In the immediate aftermath of the Gulf War, coalition leaders announced that their efforts had neutralized the Iraqi Scud threat. Within months, however, postwar reports on Gulf air operations began to cast doubt on these claims. According to a Pentagon study, few mobile TELs had been eliminated. On a tactical and operational level, the coalition's SOF effort in Iraq neither eliminated nor seriously hampered the Scud threat.
Special operations efforts in Southeast Asia and Iraq proved less than decisive. However, these campaigns were not failures. In Southeast Asia, SOF operating along the Ho Chi Minh Trail harassed the PAVN, gathered intelligence on the enemy and, most importantly, successfully compelled Hanoi to divert resources that would otherwise have been directed to military operations against South Vietnam. In the Persian Gulf, the 1991 Scud-hunting campaign, while destroying only a few of the mobile TELs, ultimately dissuaded Israel from entering the Gulf War —thereby meeting its key strategic objective of preserving the fragile Arab coalition against Iraq.
For the U.S. military, the campaigns against the Ho Chi Minh Trail and the mobile Scud launchers have a number of implications for future operations. They highlight the difficulty of using a small number of SOF personnel to locate mobile, well-camouflaged targets in vast areas of hostile terrain.
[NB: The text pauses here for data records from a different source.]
(** * EffectDeck core: the effect algebra and the capability registry

    A shallow embedding of [packages/core/src/effects]: the state model and
    the effect combinators of [Effect.ts], the four primitive effects
    ([DamageEffect.ts], [HealEffect.ts], [DrawCardEffect.ts] and the resource
    effect), and the [Context] registry, [MemoryStorage], [SimpleEventBus]
    and the [shuffle] and [pick] of [SeededRandomGenerator] of [Context.ts].

    Conventions of the embedding.
    - A JavaScript [number] that the code only uses as a counter or an amount
      is an integer of [Z]; [NaN], infinities and fractions are outside the
      model.  Template literals print such a number with [pretty].  The
      code computes on doubles: its arithmetic is the arithmetic of [Z] as
      long as the operands and the result are safe integers (at most
      [2^53 - 1] in absolute value), and the digits of [pretty] are those of
      the template literal below [1e21].  A theorem whose conclusion rests
      on a sum or a difference states that bound ([safe_integer]); module
      [Doubles] holds the same expressions on doubles, where they round.
    - The [players] object is an association list in the enumeration order of
      [Object.keys]; the code only reads entries and writes existing ones, so
      the order never changes.  [resources] and the registry's [Map]s, whose
      order is never observed, are [gmap]s.  A lookup sees own properties
      only; in the code [object[name]] also finds the members every object
      inherits from [Object.prototype] ([toString], [constructor], ...).
      The two agree on every name that is an own key or is not such a
      member ([Inherited.inherited_key]), and a theorem about a name that
      may be absent states that condition; module [Inherited] follows a
      read through the chain.
    - Immer's [produce(base, recipe)] is the pure function that returns the
      edited copy; when the recipe writes nothing it returns [base] itself, so
      "the same reference" is rendered as equality with the input state.
    - [random] and [log] of [GameContext] are called by none of the modelled
      code and are left out of the context record. *)

From Stdlib Require Import ZArith List.
From Stdlib Require Floats.PrimFloat.
From stdpp Require Import base option list strings pretty gmap.
Import ListNotations.

Set Warnings "-register-all,-inexact-float".

(** ** State model ([Effect.ts], lines 2-41) *)

Module StateModel.

(** Plain data as [JSON.stringify] sees it: the model of [unknown] for
    stored values, metadata entries and context extras. *)
Inductive JsValue : Type :=
| JUndefined
| JNull
| JBool (b : bool)
| JNum (z : Z)
| JStr (s : string)
| JArr (items : list JsValue)
| JObj (fields : list (string * JsValue)).

(** [Card.effects] is read by no code of the core; it is left out, which
    also keeps the effect tree below strictly positive. *)
Record Card : Type := mkCard {
  card_id : string;
  card_name : string;
  cost : Z;
  tags : list string
}.

(** The field [id] is [player_id] here. *)
Record PlayerState : Type := mkPlayer {
  player_id : string;
  health : Z;
  maxHealth : Z;
  hand : list Card;
  deck : list Card;
  discardPile : list Card;
  resources : gmap string Z
}.

(** ['draw' | 'main' | 'discard' | 'end'] *)
Inductive GamePhase : Type := draw | main | discard | end_phase.

Record GameState : Type := mkGameState {
  players : list (string * PlayerState);
  currentPlayer : string;
  turn : Z;
  phase : GamePhase
}.

Record EffectResult : Type := mkResult {
  success : bool;
  newState : GameState;
  messages : list string;
  metadata : option (list (string * JsValue))
}.

(** A value injected by [withContext]: plain data, or a whole game state
    (the only non-plain value the typed fields of a context can hold). *)
Inductive CtxValue : Type :=
| CtxData (v : JsValue)
| CtxState (g : GameState).

Record GameContext : Type := mkContext {
  playerId : string;
  gameState : GameState;
  extra : list (string * CtxValue)
}.

(** Field updates, as the spread [{ ...x, field: v }] or a draft write. *)
Definition with_gameState (ctx : GameContext) (g : GameState) : GameContext :=
  {| playerId := playerId ctx; gameState := g; extra := extra ctx |}.

Definition with_players (g : GameState) (ps : list (string * PlayerState)) : GameState :=
  {| players := ps; currentPlayer := currentPlayer g; turn := turn g; phase := phase g |}.

Definition with_health (p : PlayerState) (h : Z) : PlayerState :=
  {| player_id := player_id p; health := h; maxHealth := maxHealth p;
     hand := hand p; deck := deck p; discardPile := discardPile p;
     resources := resources p |}.

Definition with_resources (p : PlayerState) (r : gmap string Z) : PlayerState :=
  {| player_id := player_id p; health := health p; maxHealth := maxHealth p;
     hand := hand p; deck := deck p; discardPile := discardPile p;
     resources := r |}.

Definition with_piles (p : PlayerState) (h d dp : list Card) : PlayerState :=
  {| player_id := player_id p; health := health p; maxHealth := maxHealth p;
     hand := h; deck := d; discardPile := dp; resources := resources p |}.
Lemma scan_element_type_without_sign_letter_witness :
  exists chn' w',
    handle_protected_scan_element_attr (bare_device "iio:device0" 1000)
      (bare_channel "voltage0" false None) "type"
      "scan_elements/in_voltage0_type" "?" "s"
      (sysfs_world [Opened (line "l") 0 None])
    = Done (0, chn') w'
    /\ same_but_format (bare_channel "voltage0" false None) chn'
    /\ format chn'
       = {| format_length :=
              format_length (format (bare_channel "voltage0" false None));
            format_bits :=
              format_bits (format (bare_channel "voltage0" false None));
            format_shift :=
              format_shift (format (bare_channel "voltage0" false None));
            is_signed := Ascii.eqb "s" "s" || Ascii.eqb "s" "S";
            is_fully_defined :=
              Ascii.eqb "s" "S" || Ascii.eqb "s" "U"
              || (format_bits (format (bare_channel "voltage0" false None))
                  =? format_length
                       (format (bare_channel "voltage0" false None)));
            is_be := Ascii.eqb "l" "b";
            with_scale :=
              with_scale (format (bare_channel "voltage0" false None));
            format_repeat := 1 |}.
Proof.
  apply (scan_element_type_without_sign_letter plain_build
           (bare_device "iio:device0" 1000)
           (bare_channel "voltage0" false None)
           "scan_elements/in_voltage0_type" "?" "s"
           (sysfs_world [Opened (line "l") 0 None]) (line "l") 0 [] "l" "").
  - reflexivity.
  - simpl. lia.
  - reflexivity.
  - reflexivity.
  - discriminate.
Defined.

(** The type file holds "l" and a line feed: with "s" on the stack the
    channel comes out signed, with "u" unsigned. *)
Example type_file_of_one_letter :
  option_map (fun rc => is_signed (format (snd rc)))
    (value_of
       (handle_protected_scan_element_attr (bare_device "iio:device0" 1000)
          (bare_channel "voltage0" false None) "type"
          "scan_elements/in_voltage0_type" "?" "s"
          (sysfs_world [Opened (line "l") 0 None])))
  = Some true
  /\ option_map (fun rc => is_signed (format (snd rc)))
       (value_of
          (handle_protected_scan_element_attr (bare_device "iio:device0" 1000)
             (bare_channel "voltage0" false None) "type"
             "scan_elements/in_voltage0_type" "?" "u"
             (sysfs_world [Opened (line "l") 0 None])))
     = Some false.
Proof. split; reflexivity. Qed.

End UnvalidatedExamples.
(** The call returns whenever the rate is not zero, every period has an
    arrival and no plot is asked for. *)
Lemma movement_windows_construction_returns (tr : Trace) (periods group_arr : list Q)
    (reftime : Q) (halfwidth : Z) :
  Qeq_bool (sampling_rate tr) 0 = false ->
  (length periods <= length group_arr)%nat ->
  is_returned
    (movement_windows_construction cos_pi tr periods group_arr reftime halfwidth false)
  = true.
Proof.
  intros Hrate Hlen. unfold movement_windows_construction.
  assert (Hts : is_returned (timescale_of tr) = true).
  { apply for_each_total. intros x _. unfold sample_time. rewrite Hrate. reflexivity. }
  destruct (timescale_of tr) as [timescale|e]; [|discriminate]. simpl.
  match goal with
  | |- context [for_each ?f ?xs] =>
      assert (Hrows : is_returned (for_each f xs) = true)
  end.
  { apply for_each_total. intros [i T0] Hin.
    apply list_elem_of_In, list_elem_of_lookup in Hin. destruct Hin as [j Hj].
    rewrite lookup_zip_with in Hj.
    destruct (seq 0 (length periods) !! j) as [i'|] eqn:Hseq; [|discriminate].
    simpl in Hj. destruct (periods !! j) eqn:HTj; [|discriminate].
    simpl in Hj. injection Hj as <- <-.
    apply lookup_seq in Hseq. destruct Hseq as [-> Hlt]. simpl.
    unfold getitem.
    destruct (lookup_lt_is_Some_2 group_arr j) as [a Ha]; [lia|].
    rewrite Ha. reflexivity. }
  match goal with
  | |- context [for_each ?f ?xs] => destruct (for_each f xs)
  end; [reflexivity|discriminate].
Qed.

End WindowFacts.

(** Samples at times 0 to 15, a period of 4, half-width 1, arrival at 8: the
    window is flat on [4, 12] and ends at 2 and 14. *)
Lemma window_isolation_witness :
  exists isotr row,
    movement_windows_construction (fun _ => 1 # 2) window_example_trace [4] [8] 0 1 false
      = Returned isotr /\
    isotr !! 0%nat = Some row /\ length row = 16%nat /\
    row !! 15%nat = Some (25 * 0) /\ row !! 1%nat = Some (11 * 0) /\
    row !! 8%nat = Some (18 * 1).
Proof.
  edestruct (window_isolation (fun _ => 1 # 2) window_example_trace [4] [8] 0 1 false)
    as (row & Hrow & Hlen & Hsamples).
  - vm_compute. reflexivity.
  - instantiate (1 := 4). instantiate (1 := 0%nat). reflexivity.
  - instantiate (1 := 8). reflexivity.
  - reflexivity.
  - lia.
  - eexists. exists row. split; [vm_compute; reflexivity|]. split; [exact Hrow|].
    split; [exact Hlen|]. split; [|split].
    + destruct (Hsamples 15%nat 25 eq_refl) as (Hk & Hout & _).
      destruct Hout as [Hw _]; [right; reflexivity|].
      rewrite Hw in Hk. exact Hk.
    + destruct (Hsamples 1%nat 11 eq_refl) as (Hk & Hout & _).
      destruct Hout as [Hw _]; [left; reflexivity|].
      rewrite Hw in Hk. exact Hk.
    + destruct (Hsamples 8%nat 18 eq_refl) as (Hk & _ & Harr).
      destruct Harr as [Hw _]; [reflexivity|].
      rewrite Hw in Hk. exact Hk.
Defined.

(** ** Trace loader *)

Section LoaderFacts.

Variable strftime : Q -> string -> string.
Variable obspy_read : string -> outcome (list Trace).
Variable merge : list Trace -> outcome (list Trace).

(** C3: both traces come from the file of station 1.  The result does not
    depend on station 2, it does not depend on what a read of any other path
    would give, and when the method returns the two traces are equal. *)
Theorem get_merged_traces_same_file (event : Event) (sta1 sta2 : Station)
    (sacdir : string) :
  (forall sta2' : Station,
      get_merged_traces strftime obspy_read merge event sta1 sta2 sacdir
      = get_merged_traces strftime obspy_read merge event sta1 sta2' sacdir)
  /\ (forall read' : string -> outcome (list Trace),
      read' (station1_path strftime event sta1 sacdir)
      = obspy_read (station1_path strftime event sta1 sacdir) ->
      get_merged_traces strftime read' merge event sta1 sta2 sacdir
      = get_merged_traces strftime obspy_read merge event sta1 sta2 sacdir)
  /\ (forall tr1_ tr2_ : Trace,
      get_merged_traces strftime obspy_read merge event sta1 sta2 sacdir
      = Returned (tr1_, tr2_) ->
      tr1_ = tr2_
      /\ exists st m,
          obspy_read (station1_path strftime event sta1 sacdir) = Returned st
          /\ merge st = Returned m /\ m !! 0%nat = Some tr1_).
Proof.
  split; [|split].
  - intros sta2'. reflexivity.
  - intros read' Hread. unfold get_merged_traces.
    fold (station1_path strftime event sta1 sacdir). rewrite Hread. reflexivity.
  - intros tr1_ tr2_. unfold get_merged_traces.
    fold (station1_path strftime event sta1 sacdir).
    destruct (obspy_read (station1_path strftime event sta1 sacdir)) as [st|e] eqn:Hst;
      [|discriminate].
    simpl. destruct (merge st) as [m|e] eqn:Hm; [|discriminate]. simpl.
    unfold getitem. destruct (m !! 0%nat) as [tr|] eqn:Htr; [|discriminate]. simpl.
    repeat match goal with
    | |- context [if ?b then _ else _] => destruct b
    end; intros H; try discriminate H.
    injection H as <- <-. split; [reflexivity|].
    exists st, m. auto.
Qed.

End LoaderFacts.

(** Station 2 has no file in the store; the call returns all the same, with
    the trace of station 1 twice. *)
Lemma get_merged_traces_witness :
  get_merged_traces example_strftime example_read example_merge
    example_event sta_nupb sta_other "/data"
  = Returned (window_example_trace, window_example_trace)
  /\ example_read (station1_path example_strftime example_event sta_other "/data")
     = Raised ReadError
  /\ window_example_trace = window_example_trace.
Proof.
  split; [reflexivity|]. split; [reflexivity|].
  apply (get_merged_traces_same_file example_strftime example_read example_merge
           example_event sta_nupb sta_other "/data").
  reflexivity.
Defined.

(** ** DispersionTracker: one call of [local_maximum_tracking] *)

Lemma first_index_lt (xs : list Q) (x : Q) (i : nat) :
  first_index xs x = Some i -> (i < length xs)%nat.
Proof.
  revert i. induction xs as [|y xs IH]; intros i H; simpl in H; [discriminate|].
  destruct (Qeq_bool y x).
  - injection H as <-. simpl. lia.
  - destruct (first_index xs x) as [j|]; [|discriminate].
    injection H as <-. simpl. specialize (IH j eq_refl). lia.
Qed.

Lemma first_index_default_lt (xs : list Q) (x : Q) :
  xs <> [] -> (default 0%nat (first_index xs x) < length xs)%nat.
Proof.
  intros Hne. destruct (first_index xs x) as [j|] eqn:E; simpl.
  - eapply first_index_lt. exact E.
  - destruct xs; [congruence|]. simpl. lia.
Qed.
Although new technology, such as mini- and micro-unmanned aerial vehicles, may make it easier for teams to conduct wide-area reconnaissance, it is unlikely that using SOF in this way will achieve U.S. objectives. In addition, popular and official concerns about casualties and prisoners of war are likely to limit the use of U.S. SOF to those situations in which only the most vital national interests are at stake.
However, there are a number of possible ways in which SOF could be used to improve the U.S. military's ability to find and destroy elusive enemy ground targets. Unattended ground sensors could play an increasingly important role in future operations. Although most will be delivered by air, some of these sensors will require hand emplacement in difficult enemy terrain, a mission well suited to SOF. In addition, SOF can be used to assess battle damage, thus helping to ensure that critical targets have been destroyed. Finally, SOF could be employed to disable, destroy, or recover nuclear, biological, or chemical weapons, tasks that may be difficult or impossible to achieve with air power alone.